Me da un poco de vergüenza preguntar, pero cuando tiene, por ejemplo, cuatro cebadores degenerados y el protocolo final dice que la concentración final del cebador debe ser de 10 µM de stock de trabajo, ¿debería hacer que los cebadores tengan un total de 10 µM (2,5 µM cada uno) o 10 µM para cada cartilla degenerada?
Simplemente puede agregar 2 µl de cada stock de trabajo (10 µM) a su mezcla de PCR de 20 µl.
Puedes consultar este protocolo.
Precaución : el autor ha utilizado
en lugar de
Utiliza 5 µl de cada cebador (20 µM) en una reacción de 50 µl. Esto es el doble de lo que mencioné.

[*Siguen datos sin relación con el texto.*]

(** The one row a step replaces, seen from the others. *)
Lemma queue_ok_set now t i c d :
  queue_ok now t → rows t !! i = Some c → nq_nodeId d = nq_nodeId c → nq_idempotencyKey d = nq_idempotencyKey c →
  (nq_status d = NRunning → live_claim d now = true →
   ∀ j b, j ≠ i → rows t !! j = Some b → nq_nodeId b = nq_nodeId c → nq_status b = NRunning → live_claim b now = false) →
  queue_ok now (t_set i d t).
Proof.
  intros [Hwf Hk Hl] Hc En Ek Hd. split.
  - by eapply t_wf_set.
  - simpl. intros j k b e Hj He Hn Hkk.
    apply lookup_insert_Some in Hj as [[<- <-]|[? Hj]], He as [[<- <-]|[? He]]; try done; eapply Hk; eauto; congruence.
  - simpl. intros j k b e Hj He Hn Sb Se Lb Le.
    apply lookup_insert_Some in Hj as [[<- <-]|[? Hj]], He as [[<- <-]|[? He]]; try done.
    + rewrite (Hd Sb Lb k e) in Le; try done. congruence.
    + rewrite (Hd Se Le j b) in Lb; try done. congruence.
    + eauto.
Qed.

Lemma queue_step_ok now t t' : queue_ok now t → queue_step now t t' → queue_ok now t'.
Proof.
  intros Hok Hs. destruct Hs as [|row Hp Hnew|i c owner Hc _ Ho|i c Hc Hst Hl|i c o sp Hc Hst Hl|i c Hc Hst]; [done|..].
  - destruct Hok as [Hwf Hk Hl]. pose proof (t_wf_fresh _ Hwf). split; [by apply t_wf_add|..]; simpl.
    + intros j k b e Hj He Hn Hkk.
      apply lookup_insert_Some in Hj as [[<- <-]|[? Hj]], He as [[<- <-]|[? He]]; try done; [..|by eapply Hk];
        exfalso; eapply Hnew; eauto; congruence.
    + intros j k b e Hj He Hn Sb Se.
      apply lookup_insert_Some in Hj as [[<- <-]|[? Hj]], He as [[<- <-]|[? He]]; try congruence. eauto.
  - apply (queue_ok_set _ _ _ c); done || (intros _ _; done).
  - apply (queue_ok_set _ _ _ c); try done. intros _ _ j b Hne Hj Hn Hr. destruct (live_claim b now) eqn:E; [|done].
    destruct Hne. by eapply (qk_live _ _ Hok).
  - apply (queue_ok_set _ _ _ c); try done; destruct sp; done.
  - apply (queue_ok_set _ _ _ c); done.
Qed.
(* ===== verification/PipelineProperties.v ===== *)
(** Correctness of the deploy pipeline: an App has one live run, runs end for good, a run writes only
    its own App, and what it does to Node commands are steps of the command queue. *)

From S2P Require Import Prelude JsLib Schema HostLabels Egress AppPolicy InfraSchema InfraStore.
From S2P Require Import AppPlan Nodes DockerArgs AppSpecs NodeCommands Frames CommandProperties Apps Deployments Pipeline PipelineFrames.

(** ** Advancing *)

Lemma run_delta_refl app id now s : store_ok s → run_delta app id now s s.
Proof. apply (run_frame_preorder app id now). Qed.
Lemma run_delta_trans app id now s1 s2 s3 :
  run_delta app id now s1 s2 → run_delta app id now s2 s3 → store_ok s1 → run_delta app id now s1 s3.
Proof. intros H1 H2. eapply (run_frame_preorder app id now); [by intros _|by intros _]. Qed.

(** The run a stage continues with is the one in the store. *)
Definition yields (id : Id) (m : tx infra (option run_row)) : Prop :=
  ∀ s run s', m s = Done (Some run, s') → run.1 = id ∧ rows (appDeployments s') !! id = Some run.2.

Lemma yields_none id : yields id (mret None).
Proof. by intros s run s' [=]. Qed.
Lemma yields_throw id e : yields id (throw e).
Proof. done. Qed.
Lemma yields_bind {A} id (m : tx infra A) f : (∀ a, yields id (f a)) → yields id (m ≫= f).
Proof. intros Hf s run s' H. tx_bind_in H a s1 H1. by eapply Hf. Qed.
Lemma yields_moveTo id d st det extra now : yields id (moveTo (id, d) st det extra now).
Proof.
  intros s run s' H. unfold moveTo in H. tx_bind_in H u s1 H1. tx_bind_in H r s2 H2. injection H as <- <-.
  unfold reload in H2. tx_bind_in H2 d' s3 H3. injection H3 as <- <-. simpl in H2.
  destruct (rows (appDeployments s1) !! id) as [d''|] eqn:E; [|done]. by injection H2 as <- <-.
Qed.
Create HintDb yields discriminated.
#[export] Hint Resolve yields_none yields_throw yields_moveTo : yields.
Ltac yields_walk :=
  repeat first
    [ solve [eauto with yields] | apply yields_bind; intros | progress cbv beta zeta
    | match goal with |- yields _ (match ?x with _ => _ end) => destruct x end ].

Section stages.
Context (localeCompare : string → string → Z) (parseYaml : string → json + string) (env : pipeline_env).

Lemma yields_failRun id d e now : yields id (failRun (id, d) e now).
Proof. unfold failRun. yields_walk. Qed.
Hint Resolve yields_failRun : yields.
Lemma yields_planStage id d now : yields id (planStage localeCompare env (id, d) now).
Proof. unfold planStage, plan_with. yields_walk. Qed.
Lemma yields_specStage id d now : yields id (specStage parseYaml (id, d) now).
Proof. unfold specStage. yields_walk. Qed.
Lemma yields_buildSteps id d pl i bs now : yields id (buildSteps (id, d) pl i bs now).
Proof. revert i. induction bs; intros i; simpl; yields_walk. Qed.
Lemma yields_deploySteps id d pl w ts now : yields id (deploySteps (id, d) pl w ts now).
Proof. revert w. induction ts; intros w; simpl; yields_walk. Qed.
Hint Resolve yields_planStage yields_specStage yields_buildSteps yields_deploySteps : yields.
Lemma yields_runStage id d now : yields id (runStage localeCompare parseYaml env (id, d) now).
Proof. unfold runStage. yields_walk. Qed.

Lemma frame_advance n app id now d s d' u s' :
  dp_app d = app → rows (appDeployments s) !! id = Some d' → dp_app d' = app → store_ok s →
  advance_loop localeCompare parseYaml env n (id, d) now s = Done (u, s') → run_delta app id now s s'.
Proof.
  revert d d' s. induction n as [|n IH]; intros d d' s Ha Hd Ha' Hok H; simpl in H; [injection H as _ <-; by apply run_delta_refl|].
  destruct (isTerminalStage (dp_stage d)); [injection H as _ <-; by apply run_delta_refl|].
  tx_bind_in H next s1 H1. pose proof (fr_runStage _ _ _ _ _ _ _ Ha _ _ _ H1 Hok) as D1.
  destruct next as [[id' d1]|]; [|by injection H as _ <-].
  apply yields_runStage in H1 as [E Hd1]. simpl in E, Hd1. subst id'.
  destruct (rd_run _ _ _ _ _ D1 d' Hd) as (d1' & Hd1' & Ea1 & _). replace d1' with d1 in * by congruence.
  assert (run_delta app id now s1 s') as D2 by (eapply (IH d1 d1); try done; [congruence|congruence|apply D1]).
  by eapply run_delta_trans.
Qed.

(** ** Starting a run *)

Lemma choose_nodes_reads d now s r s' : choose_nodes localeCompare d now s = Done (r, s') → s' = s.
Proof.
  assert (acts (λ s s' : infra, s' = s) (choose_nodes localeCompare d now)) as Ha; [|apply Ha].
  assert (PreOrder (λ s s' : infra, s' = s)) by (split; [by intros ?|by intros ??? -> ->]).
  unfold choose_nodes, liveNodes, take_rows, currentPlacement, app_named, route_named, loadRouteOwner, take_rows.
  acts_walk fail.
Qed.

En mi opinión, es mejor probar con una concentración más baja y luego aumentarla si es necesario. El exceso de concentración de cebadores puede dar lugar a una unión y amplificación inespecíficas si los cebadores no están perfectamente diseñados.
Desde este sitio:
Uso de cebadores degenerados
Debido a que un cebador degenerado es en realidad una mezcla de diferentes cebadores, solo una fracción del "cebador" degenerado funcionará realmente en la PCR. Por lo tanto, sería necesario aumentar la concentración de cebador en PCR, reacciones de secuenciación, etc. Si un cebador tiene una degeneración de 8 veces, la concentración debe aumentarse de 4 a 8 veces, y así sucesivamente. Sin embargo, para degeneraciones más altas, por ejemplo, 64 veces, no se puede aumentar la concentración del cebador 64 veces y tendría que probar suerte con un aumento de 5 a 10 veces solamente.